Mannheim. Martina Lenz und Chris Rihm sitzen auf einer Bank vor dem Thomashaus in Neuhermsheim. Immer wieder laufen Menschen an ihnen vorbei. Manche haben Koffer dabei, andere schlendern in Shirts über die Terrasse. Viele grüßen. Mal auf Ukrainisch, mal auf Deutsch - Rihm und Lenz sind sowohl Bewohnerinnen und Bewohnern als auch Angestellten im Haus bekannt. Seit die Erstanlaufstelle für Geflüchtete von der Jugendherberge ins Thomashaus umgezogen ist, verbringen die beiden hier viel Zeit: Das Duo koordiniert die Hilfe von Ehrenamtlichen.

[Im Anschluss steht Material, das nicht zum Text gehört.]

Lemma match_depth p q :
  merge_matches (w p) q = true -> merge_bails views sampled (w p) q = false ->
  needs_depth (w p) || needs_stencil (w p) = true ->
  depth_texture q = depth_texture p /\ depth_level q = depth_level p /\ color_extent_covers_depth q = true
  /\ (needs_depth (w p) = true -> depth_load q = DLoad)
  /\ (needs_stencil (w p) = true -> stencil_load q = SLoad).
Proof.
  unfold merge_matches. rewrite !andb_true_iff. intros [[_ Hd] Hs] Hb Hn.
  assert (attaches_depth (w p) q = true) as Hat.
  { destruct (needs_depth (w p)); cbn in Hd; [by apply andb_true_iff in Hd as [? _]|].
    destruct (needs_stencil (w p)); [|done]. cbn in Hs. by apply andb_true_iff in Hs as [? _]. }
  apply attaches_depth_eq in Hat as Heq. destruct Heq as [-> ->]. split; [done|]. split; [done|].
  unfold merge_bails in Hb. rewrite !orb_false_iff in Hb. destruct Hb as (_ & Hb). rewrite Hn, Hat in Hb.
  split; [by apply negb_false_iff in Hb|]. split.
  - intros Hx. rewrite Hx, Hat in Hd. cbn in Hd. by destruct (depth_load q).
  - intros Hx. rewrite Hx, Hat in Hs. cbn in Hs. by destruct (stencil_load q).
Qed.

(** Each slot of the target either is one of the moved surfaces, which it loads
    and now takes the removed pass's action for, or keeps its load. *)
Lemma fold_slot p q sl s :
  wf p -> wf q -> fold_pair p q -> merge_bails views sampled (w p) q = false -> merge_matches (w p) q = true ->
  attached q sl = Some s ->
  (moved p sl = true /\ attached p sl = Some s /\ covers q sl = true
   /\ load_action (T := T) q sl = LLoad /\ load_action (T := T) (fold_clear (w p) p q) sl = load_action p sl)
  \/ (~ moved_surface p s /\ load_action (T := T) (fold_clear (w p) p q) sl = load_action q sl).
Proof.
  intros W Wq [_ Hview] Hb Hm Ha. destruct (fold_depth_loads p q) as [Hdl Hsl].
  destruct sl as [i| | |].
  - assert (forall s', attached q (SlotColor i) = Some s' -> moved_surface p s' ->
              exists j a b, color_slots p !! j = Some a /\ color_slots q !! i = Some b /\ is_bound a = true /\ is_bound b = true
                /\ needs_color (w p) = true /\ color_loads (load a) = false
                /\ texture a = texture b /\ subresource a = subresource b) as Hms.
    { intros s' Ha' (sl' & Hmv & Hp). pose proof (attached_plane _ _ _ Ha') as H1. rewrite (attached_plane _ _ _ Hp) in H1.
      destruct sl' as [j| | |]; try done. cbn [moved] in Hmv. cbn in Hp, Ha'.
      destruct (color_slots p !! j) as [a|] eqn:Hj; [|done]. destruct (color_slots q !! i) as [b|] eqn:Hi; [|done].
      cbn in Hp, Ha'. destruct (is_bound a) eqn:Hba; [|done]. destruct (is_bound b) eqn:Hbb; [|done].
      apply andb_true_iff in Hmv as [Hn Hl]. apply negb_true_iff in Hl. exists j, a, b.
      assert (color_surface a = color_surface b) as He by congruence.
      destruct (color_surface_key p q a b W Wq) as [Ht Hs]; try done; by eapply list_elem_of_lookup_2. }
    cbn in Ha. destruct (color_slots q !! i) as [b|] eqn:Hi; [|done]. cbn in Ha.
    destruct (is_bound b) eqn:Hbb; [|done]. injection Ha as <-.
    destruct (needs_color (w p)) eqn:Hn.
    2:{ right. split.
        - intros Hs. destruct (Hms (color_surface b)) as (j & a & b' & _ & _ & _ & _ & ? & _); [|done|done].
          cbn [attached]. rewrite Hi. cbn. by rewrite Hbb.
        - unfold fold_clear. rewrite Hn. by destruct (needs_depth (w p)), (needs_stencil (w p)). }
    destruct (lookup_lt_is_Some_2 (color_slots p) i) as [a Hpi].
    { apply lookup_lt_Some in Hi. revert Hi. unfold color_slots. cbn.
      by rewrite (wf_extras _ _ _ _ _ W), (wf_extras _ _ _ _ _ Wq). }
    destruct (match_color p q i a b Hm Hb Hn Hpi Hi) as (Ht & Hsub & Hload). specialize (Hload Hbb).
    assert (is_bound a = true) as Hba by (unfold is_bound in *; by rewrite <- Ht).
    assert (color_surface a = color_surface b) as Hsurf.
    { pose proof (wf_companion _ _ _ _ _ W a (list_elem_of_lookup_2 _ _ _ Hpi) Hba) as H1.
      pose proof (wf_companion _ _ _ _ _ Wq b (list_elem_of_lookup_2 _ _ _ Hi) Hbb) as H2.
      unfold color_surface in *. cbn [s_texture] in H1, H2. by rewrite H1, H2, Ht, Hsub. }
    pose proof (fold_color_load p q i a b Hn Hpi Hi Hbb) as Hf.
    assert (load_action (T := T) (fold_clear (w p) p q) (SlotColor i) = color_action a) as Hla.
    { cbn [load_action]. rewrite Hf. unfold color_action. cbn [load set_load].
      assert (attachment_texture (set_load b (load a)) = attachment_texture a) as ->.
      { symmetry. by apply (Hview i a b). }
      by destruct (load a). }
    destruct (color_loads (load a)) eqn:El.
    + right. split.
      * intros Hs. destruct (Hms (color_surface b)) as (j & a' & b' & Hj & Hi' & Hba' & _ & _ & Hnl & Ht' & Hs').
        { cbn [attached]. rewrite Hi. cbn. by rewrite Hbb. }
        { done. }
        injection Hi' as <-.
        assert (j = i) as ->; [|rewrite Hpi in Hj; injection Hj as <-; congruence].
        apply (key_slot companion planes seen sampled p j i a' a W Hj Hpi Hba' Hba). unfold key. congruence.
      * rewrite Hla. cbn [load_action]. rewrite Hi. unfold color_action. rewrite Hload. by destruct (load a).
    + left. split; [cbn [moved]; by rewrite Hn, Hpi, El|].
      split; [cbn [attached]; rewrite Hpi; cbn; by rewrite Hba, Hsurf|].
      split; [apply (wf_area _ _ _ _ _ Wq i (color_surface b)); cbn [attached]; rewrite Hi; cbn; by rewrite Hbb|].
      split; [cbn [load_action]; unfold color_action; by rewrite Hi, Hload|].
      rewrite Hla. cbn [load_action]. by rewrite Hpi.
  - destruct (attached_depth q _ s Ha ltac:(by left)) as (Hn & Ht & Hl).
    destruct (needs_depth (w p)) eqn:Hnd; [left|right].
    + destruct (match_depth p q Hm Hb ltac:(by rewrite Hnd)) as (H1 & H2 & Hc & H3 & _).
      split; [done|]. split; [cbn in Ha |- *; unfold depth_surface in *; by rewrite <- H1, <- H2|].
      split; [apply (covers_depth q (wf_depth_size _ _ _ _ _ Wq) Hn Hc); by left|].
      cbn [load_action]. rewrite Hdl, H3 by done. done.
    + split; [|cbn [load_action]; by rewrite Hdl]. intros (sl' & Hmv & Hp).
      pose proof (attached_plane _ _ _ Ha) as Hpl. rewrite (attached_plane _ _ _ Hp) in Hpl.
      destruct sl'; try done. unfold moved in Hmv. congruence.
  - destruct (attached_depth q _ s Ha ltac:(by right)) as (Hn & Ht & Hl).
    destruct (needs_stencil (w p)) eqn:Hnd; [left|right].
    + destruct (match_depth p q Hm Hb ltac:(by rewrite Hnd, orb_true_r)) as (H1 & H2 & Hc & _ & H3).
      split; [done|]. split.
      { cbn in Ha |- *. rewrite (wf_depth_planes _ _ _ _ _ Wq Hn) in Ha.
        rewrite (wf_depth_planes _ _ _ _ _ W) by congruence. unfold stencil_surface in *. by rewrite <- H1, <- H2. }
      split; [apply (covers_depth q (wf_depth_size _ _ _ _ _ Wq) Hn Hc); by right|].
      cbn [load_action]. rewrite Hsl, H3 by done. done.
    + split; [|cbn [load_action]; by rewrite Hsl]. intros (sl' & Hmv & Hp).
      pose proof (attached_plane _ _ _ Ha) as Hpl. rewrite (attached_plane _ _ _ Hp) in Hpl.
      destruct sl'; try done. unfold moved in Hmv. congruence.
  - right. split; [|done]. intros (sl' & Hmv & Hp).
    pose proof (attached_plane _ _ _ Ha) as Hpl. rewrite (attached_plane _ _ _ Hp) in Hpl. by destruct sl'.
Qed.
Lemma moved_attached p q s :
  wf p -> wf q -> merge_bails views sampled (w p) q = false -> merge_matches (w p) q = true ->
  moved_surface p s -> exists sl, attached q sl = Some s.
Proof.
  intros W Wq Hb Hm (sl & Hmv & Ha). destruct sl as [i| | |]; [| | |done].
  - cbn [moved] in Hmv. cbn in Ha. destruct (color_slots p !! i) as [a|] eqn:Hpi; [|done]. cbn in Ha.
    destruct (is_bound a) eqn:Hba; [|done]. injection Ha as <-. apply andb_true_iff in Hmv as [Hn _].
    destruct (lookup_lt_is_Some_2 (color_slots q) i) as [b Hi].
    { apply lookup_lt_Some in Hpi. revert Hpi. unfold color_slots. cbn.
      by rewrite (wf_extras _ _ _ _ _ W), (wf_extras _ _ _ _ _ Wq). }
    destruct (match_color p q i a b Hm Hb Hn Hpi Hi) as (Ht & Hsub & _).
    assert (is_bound b = true) as Hbb by (unfold is_bound in *; by rewrite Ht).
    exists (SlotColor i). cbn [attached]. rewrite Hi. cbn. rewrite Hbb. f_equal.
    pose proof (wf_companion _ _ _ _ _ W a (list_elem_of_lookup_2 _ _ _ Hpi) Hba) as H1.
    pose proof (wf_companion _ _ _ _ _ Wq b (list_elem_of_lookup_2 _ _ _ Hi) Hbb) as H2.
    unfold color_surface in *. cbn [s_texture] in H1, H2. by rewrite H1, H2, Ht, Hsub.
  - destruct (match_depth p q Hm Hb ltac:(unfold moved in Hmv; by rewrite Hmv)) as (H1 & H2 & _).
    exists SlotDepth. cbn in Ha |- *. unfold depth_surface in *. by rewrite H1, H2.
  - destruct (match_depth p q Hm Hb ltac:(unfold moved in Hmv; by rewrite Hmv, orb_true_r)) as (H1 & H2 & _).
    destruct (attached_depth p _ s Ha ltac:(by right)) as (Hn & _).
    exists SlotStencil. cbn in Ha |- *. rewrite (wf_depth_planes _ _ _ _ _ W Hn) in Ha.
    rewrite (wf_depth_planes _ _ _ _ _ Wq) by congruence. unfold stencil_surface in *. by rewrite H1, H2.
Qed.

Lemma fold_target_le p q m1 m2 :
  wf p -> wf q -> fold_pair p q -> merge_bails views sampled (w p) q = false -> merge_matches (w p) q = true ->
  apart p m1 m2 -> mem_le nowhere (run_pass views q m1) (run_pass views (fold_clear (w p) p q) m2).
Proof.
  intros W Wq Hfp Hb Hm [Hmem Hpin]. destruct (bails_quiet p q W Wq Hb) as (Hsam & Hbl & Hfr & Hres).
  pose proof (fold_shape p q W Wq) as Hsh.
  apply (run_pass_sim (moved_surface p) nowhere nowhere); [done..|apply carries_nowhere| |].
  - intros sl s _ Ha px v. rewrite <- (same_shape_blits _ _ Hsh).
    destruct (fold_slot p q sl s W Wq Hfp Hb Hm Ha) as [(Hmv & Hp & _ & Hl & Hf)|[Hns Hf]].
    + rewrite Hl, Hf. unfold loaded at 1. rewrite Hfr by (by exists sl). intros Hv.
      apply (Hpin sl s Hmv Hp) in Hv. unfold loaded in *. by destruct (load_action p sl).
    + rewrite Hf. unfold loaded. destruct (load_action q sl); try done.
      by apply run_blits_le with (dead := moved_surface p).
  - intros s _. unfold closes. destruct (resolving views q s) eqn:Er.
    + split; [intros []|left]. intros Hs. by rewrite Hres in Er.
    + destruct (slot_of q s) as [sl|] eqn:Es.
      * apply slot_of_attached in Es. rewrite (fold_store p q sl W Wq).
        destruct (store_action q sl); [right|by left]. split; [done|]. split; [intros []|].
        destruct (fold_slot p q sl s W Wq Hfp Hb Hm Es) as [(_ & _ & Hc & _)|[Hns Hf]]; [by left|right].
        split; [done|]. unfold discards_load. by rewrite Hf.
      * intros Hs. destruct (moved_attached p q s W Wq Hb Hm Hs) as [sl Hsl].
        by apply slot_of_None with (sl := sl) in Es.
Qed.

Lemma fold_walk_le p rest t m1 m2 :
  wf p -> Forall wf rest -> Forall (fold_pair p) rest ->
  find_clear_merge_target views sampled (w p) rest = Some t -> apart p m1 m2 ->
  mem_le nowhere (run_passes views rest m1) (run_passes views (alter (fold_clear (w p) p) t rest) m2).
Proof.
  intros W. revert t m1 m2. induction rest as [|q rest IH]; intros t m1 m2 Hwf Hfp Hf Ha; [done|].
  apply Forall_cons in Hwf as [Wq Hwf]. apply Forall_cons in Hfp as [Hq Hfp]. cbn [find_clear_merge_target] in Hf.
  destruct (merge_step views sampled (w p) q) eqn:Es; [done| |].
  - injection Hf as <-. unfold merge_step in Es. destruct (merge_bails views sampled (w p) q) eqn:Eb; [done|].
    destruct (merge_matches (w p) q) eqn:Em; [|by destruct (merge_consumes _ _)].
    cbn [alter list_alter]. rewrite !run_passes_cons. apply run_passes_mono. by apply fold_target_le.
  - destruct (find_clear_merge_target views sampled (w p) rest) as [t'|] eqn:Et; [|done]. injection Hf as <-.
    cbn [alter list_alter]. rewrite !run_passes_cons. apply IH; [done..|]. by apply skip_apart.
Qed.

(** ** Depth clears that stop short of their surface *)

Definition linked (prev : option Pass) (p : Pass) : Prop :=
  clear_only p = true -> clears_depth_past_its_area p = true -> exists pr, prev = Some pr /\ repeats_depth_clear_of p pr = true.

(** What the source asserts of every pass it opens, where it opens with a clear
    and nothing else. *)
Fixpoint chain (prev : option Pass) (ps : list Pass) : Prop :=
  match ps with
  | [] => True
  | p :: rest => linked prev p /\ chain (Some p) rest
  end.

Definition after (prev : option Pass) (m : Mem T) : Prop :=
  forall p, wf p -> clear_only p = true -> linked prev p -> ready m p.

Lemma not_past_ready p m : wf p -> clears_depth_past_its_area p = false -> ready m p.
Proof.
  intros W Hp sl s v Hsl Ha Hl. left. destruct (attached_depth p sl s Ha Hsl) as (Hn & _).
  apply (covers_depth p (wf_depth_size _ _ _ _ _ W) Hn); [|done].
  unfold clears_depth_past_its_area in Hp. destruct (color_extent_covers_depth p); [done|].
  rewrite andb_true_r in Hp. apply orb_false_iff in Hp as [H1 H2].
  destruct Hsl as [->| ->]; cbn [load_action] in Hl; [by destruct (depth_load p)|by destruct (stencil_load p)].
Qed.

Lemma after_none m : after None m.
Proof.
  intros p W Hco Hl. apply not_past_ready; [done|]. destruct (clears_depth_past_its_area p) eqn:E; [|done].
  destruct (Hl Hco E) as (pr & [=] & _).
Qed.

Etwa 2800 Menschen aus der Ukraine hat Mannheim seit Beginn des Kriegs aufgenommen - offiziell. Tatsächlich dürfte die Zahl größer sein: Ukrainerinnen und Ukrainer müssen sich nicht offiziell anmelden und kommen oft privat unter. Um in Mannheim die Auswirkungen des Angriffs auf die Ukraine zu bewältigen, hat die Verwaltung von Anfang an auch auf ehrenamtliche Hilfe gesetzt - sei es bei der Aufnahme von Geflüchteten, bei der Betreuung oder auch beim Übersetzen. „Die größte Faszination am Ehrenamt ist, zu sehen, wie viele Menschen Hilfe anbieten“, sagt Lenz. „Es fasziniert mich, Menschen zu treffen und demütig zu erleben: ,Wow, was stemmt ihr alles’.“

Aufbau neuer Strukturen

Für beide ist das Ehrenamt fester Bestandteil ihres Alltags. Rihm arbeitet seit Jahren in der Notfallseelsorge und in der Kommunalpolitik. „Das Ehrenamt erfüllt alles, was die Gesellschaft ausmacht.“ Lenz, die sich als „Pragmatikerin“ bezeichnet, hat sich viele Jahre in der Schule ihrer Kinder engagiert und weltweit in Krisengebieten geholfen, etwa nach dem Erdbeben in Nepal oder dem Tsunami auf Sri Lanka. „Ich bin niemand, der nur motzt, sondern jemand, der sich aktiv beteiligen will, Dinge zu verbessern.“ Es motiviere sie, „wenn Menschen trotz Anstrengungen etwas erreichen“.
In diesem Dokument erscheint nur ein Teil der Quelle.